● **WORK TASK**
Throughout the records below, find each line holding "integers" and copy it.

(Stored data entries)
= Beginning of Section =
Lemma gather_indexable m target :
  indexable m target → gather m target = Ok (zip_with at_gold m target).
Proof.
  induction 1 as [|row t m target Hr _ IH]; simpl; [done|].
  by rewrite index_row_in_range, IH.
Qed.

Lemma gather_inv m target g :
  gather m target = Ok g → indexable m target ∧ g = zip_with at_gold m target.
Proof.
  revert target g. induction m as [|row m IH]; intros [|t target] g H; simplify_eq/=.
  - split; [constructor|done].
  - destruct (index_row row t) as [v|] eqn:Ev; simplify_eq/=.
    destruct (gather m target) as [vs|] eqn:Eg; simplify_eq/=.
    apply index_row_inv in Ev as [Hr ->]. destruct (IH _ _ Eg) as [Hi ->].
    split; [by constructor|done].
Qed.

Lemma length_eq_mask target idx : length (eq_mask target idx) = length target.
Proof. unfold eq_mask. by rewrite length_fmap. Qed.

(** Filling the padding rows of the negated gold entries with zero and
    summing is the standard NLL. *)
Lemma masked_gold_sum pad m target :
  indexable m target →
  sum_list (zip_with (λ x (b : bool), if b then 0%R else x)
              (Ropp <$> zip_with at_gold m target) (eq_mask target pad))
  = nll pad m target.
Proof.
  induction 1 as [|row t m target _ _ IH]; [done|].
  cbn [nll]. rewrite <- IH. cbn. by case_bool_decide; case_decide.
Qed.

End gather_facts.

(** ** Label smoothing at epsilon = 0 *)

Section label_smoothing.
Import Torch Spec.

Lemma masked_fill_Ok xs mask v :
  length xs = length mask →
  masked_fill xs mask v
  = Ok (zip_with (λ x (b : bool), if b then v else x) xs mask).
Proof. apply zip_exact_Ok. Qed.

(** The implementation of label_smoothed_cross_entropy-step2.py: with
    epsilon = 0 the loss is the standard NLL (and so is the second
    component), for every index-able target and a vocabulary that is
    not empty. *)
Lemma adapter_eps0_is_nll lprobs target pad :
  indexable (rows lprobs) target →
  ncols lprobs ≠ 0 →
  Adapter.label_smoothed_nll_loss lprobs target 0 (Some pad) true
  = Ok (Scalar (nll pad (rows lprobs) target),
        Scalar (nll pad (rows lprobs) target)).
Proof.
  intros Hidx HV. unfold Adapter.label_smoothed_nll_loss.
  rewrite (gather_indexable _ _ Hidx). cbn [mbind result_bind].
  pose proof (Forall2_length _ _ _ Hidx) as Hlen.
  rewrite !masked_fill_Ok
    by (rewrite length_eq_mask, ?length_fmap, ?length_zip_with; lia).
  cbn [mbind result_bind]. rewrite (masked_gold_sum _ _ _ Hidx).
  unfold Py.div. rewrite decide_False by lia. cbn.
  do 2 f_equal. f_equal. unfold Rdiv. lra.
Qed.

(** The first implementation does return on a concrete batch: two
    positions, the second one padding. *)
Lemma adapter_eps0_is_nll_example :
  Adapter.label_smoothed_nll_loss
    (Mat 2 [[-1; -2]; [-3; -4]]%R) [1; 0]%Z 0 (Some 0%Z) true
  = Ok (Scalar 2, Scalar 2).
Proof.
  rewrite adapter_eps0_is_nll.
  - cbn. repeat case_decide; try done. unfold at_gold. norm_idx. cbn.
    do 2 f_equal; f_equal; lra.
  - repeat constructor; cbn; lia.
  - done.
Defined.

Lemma py_log_pos x : (0 < x)%R → Py.log x = Ok (ln x).
Proof. intros. unfold Py.log. by rewrite decide_True. Qed.

Lemma py_log_nonpos x : (x <= 0)%R → Py.log x = Raise ValueError.
Proof. intros. unfold Py.log. rewrite decide_False; [done|lra]. Qed.

Lemma py_div_nonzero x n : n ≠ 0%Z → Py.div x n = Ok (x / IZR n)%R.
Proof. intros. unfold Py.div. by rewrite decide_False. Qed.

(** C1 (the implementation of record_topk_predictions.py). With
    epsilon = 0 the function returns no loss at all, whatever the
    log-probabilities, the targets, the padding index and [reduce] are: it
    raises, at the latest when [math.log(eps_i)] is evaluated at
    [eps_i = 0]. The reduction to the standard NLL, which the other
    implementation has ([adapter_eps0_is_nll]), is lost here. *)
Theorem record_topk_eps0_raises lprobs target ignore_index reduce :
  ∃ e, RecordTopk.label_smoothed_nll_loss lprobs target 0 ignore_index reduce
       = Raise e.
Proof.
  unfold RecordTopk.label_smoothed_nll_loss.
  destruct (gather _ _) as [g|e]; [|by eexists]. cbn [mbind result_bind].
  destruct ignore_index as [idx|]; cbn [mbind result_bind].
  - destruct (masked_fill (Ropp <$> g) _ _) as [n|e]; [|by eexists].
    cbn [mbind result_bind].
    destruct (masked_fill _ _ _) as [sm|e]; [|by eexists].
    cbn [mbind result_bind]. unfold Py.div.
    case_decide; [by eexists|]. cbn [mbind result_bind].
    destruct (tadd _ _) as [l|e]; [|by eexists]. cbn [mbind result_bind].
    rewrite (py_log_pos (1 - 0)) by lra. cbn [mbind result_bind].
    rewrite py_log_nonpos by (unfold Rdiv; lra). by eexists.
  - unfold Py.div.
    case_decide; [by eexists|]. cbn [mbind result_bind].
    destruct (tadd _ _) as [l|e]; [|by eexists]. cbn [mbind result_bind].
    rewrite (py_log_pos (1 - 0)) by lra. cbn [mbind result_bind].
    rewrite py_log_nonpos by (unfold Rdiv; lra). by eexists.
Qed.

(** The same on one batch of one position over two classes: [ValueError]. *)
Lemma record_topk_eps0_example :
  RecordTopk.label_smoothed_nll_loss (Mat 2 [[-1; -2]]%R) [0]%Z 0
    (Some 1%Z) true
  = Raise ValueError.
Proof.
  unfold RecordTopk.label_smoothed_nll_loss. cbn.
  rewrite py_div_nonzero by done. cbn.
  rewrite (py_log_pos (1 - 0)) by lra. cbn.
  by rewrite py_log_nonpos by (unfold Rdiv; lra).
Qed.

End label_smoothing.

(** ** The mask of the adapter_direct strategy *)

Section adapter_mask.
Import Torch Spec Adapter.

Lemma foldl_Rmax_spec xs x :
  is_row_max (x :: xs) (foldl Rmax x xs).
Proof.
  revert x. induction xs as [|y xs IH]; intros x; cbn [foldl].
  - split; [left|]. apply Forall_cons. split; [lra|constructor].
  - destruct (IH (Rmax x y)) as [Hin Hall].
    apply Forall_cons in Hall as [Hxy Hall]. split.
    + apply elem_of_cons in Hin as [->|Hin].
      * unfold Rmax. destruct (Rle_dec x y); [right; left|left].
      * by do 2 right.
    + pose proof (Rmax_l x y). pose proof (Rmax_r x y).
      apply Forall_cons. split; [lra|]. apply Forall_cons. split; [lra|done].
Qed.

Lemma row_max_spec row t :
  in_range row t → ∃ mx, row_max row = Ok mx ∧ is_row_max row mx.
Proof.
  intros [? Hlt]. destruct row as [|x xs]; [cbn in Hlt; lia|].
  eexists; split; [done|]. apply foldl_Rmax_spec.
Qed.
Lemma log_channel_prob_longer_formula (typo cand : str) :
  (length cand < length typo)%nat ->
  ∃ (p : nat) (prefix added : char),
    first_divergence (MARKER :: typo) (MARKER :: cand) (S p) ∧
    (MARKER :: cand) !! p = Some prefix ∧
    (MARKER :: typo) !! S p = Some added ∧
    log_channel_prob self typo cand
    = log_ratio (get0 (add_counts self) (KPair prefix added) + 1)
        (insertion_context self prefix + total_unigram_count self).
Proof.
  intros Hlen.
  destruct (marked_divergence typo cand) as (p & Hdiv & Hpt & Hpc); [lia|].
  destruct (lookup_lt_is_Some_2 (MARKER :: cand) p) as [prefix Hprefix];
    [simpl; lia|].
  destruct (lookup_lt_is_Some_2 (MARKER :: typo) (S p)) as [added Hadded];
    [simpl; lia|].
  exists p, prefix, added. split; [done|]. split; [done|]. split; [done|].
  rewrite log_channel_prob_longer by done.
  rewrite (insertion_loop_found self _ _ (S p) Hdiv) by (simpl; lia).
  by rewrite (insertion_prob_at self _ _ _ _ _ Hprefix Hadded).
Qed.

Lemma lookup_middle_ne (L R : str) (a c : char) (j : nat) :
  j ≠ length L -> (L ++ a :: R) !! j = (L ++ c :: R) !! j.
Proof.
  intros Hj. destruct (decide (j < length L)%nat).
  - by rewrite !lookup_app_l by done.
  - rewrite !lookup_app_r by lia.
    by destruct (j - length L)%nat as [|k] eqn:Hk; [lia|].
Qed.

Lemma substitution_marked (L R : str) (a c : char) :
  a ≠ c ->
  one_substitution (MARKER :: L ++ a :: R) (MARKER :: L ++ c :: R)
    (S (length L)) a c.
Proof.
  intros Hac. repeat split; simpl; try done.
  - by apply list_lookup_middle.
  - by apply list_lookup_middle.
  - intros [|j] Hj; simpl; [done|]. apply lookup_middle_ne. lia.
Qed.
(** * GitHub activity README generator: a shallow embedding

    The development follows the JavaScript sources of the repository:
    the event analyzer and the contribution aggregator ([github-api.js]),
    the summary synthesizer ([activity-summarizer.js]), the card renderer
    ([card-generator.js]) and the serverless entry point ([api/index.js]).

    Modelling conventions.
    - JavaScript numbers that hold counts, sizes and pixel offsets are
      integers below 2^53, where IEEE doubles are exact: they are [Z].
    - A plain object used as a dictionary is an insertion-ordered
      association list with unique keys ([dict]): [Object.keys] and
      [Object.entries] enumerate it in insertion order.  Keys that name
      members of [Object.prototype], and keys that are canonical array
      indices (which the engine enumerates first), are outside the model.
    - Strings are sequences of 8-bit characters; every string the sources
      manipulate by character is ASCII.
    - Numbers that need not be integers (a border radius, an animation
      delay, a percentage) are exact rationals with the three special
      values of IEEE arithmetic ([jsnum]); the rounding of doubles is not
      modelled.
    - What an engine decides on its own (how [Date] reads a string, the
      local time zone), and the built-in conversions between strings and
      numbers whose grammar is not reproduced here, are parameters: the
      class [JsEngine]. *)

From Stdlib Require Import ZArith QArith Qabs Qround.
From Stdlib Require Import List String Ascii Bool Lia.
From Stdlib Require Import Sorting.Sorted Sorting.Permutation.
Import ListNotations.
= End of Section =
● **RESPONSE AREA**
      integers below 2^53, where IEEE doubles are exact: they are [Z].
    - Numbers that need not be integers (a border radius, an animation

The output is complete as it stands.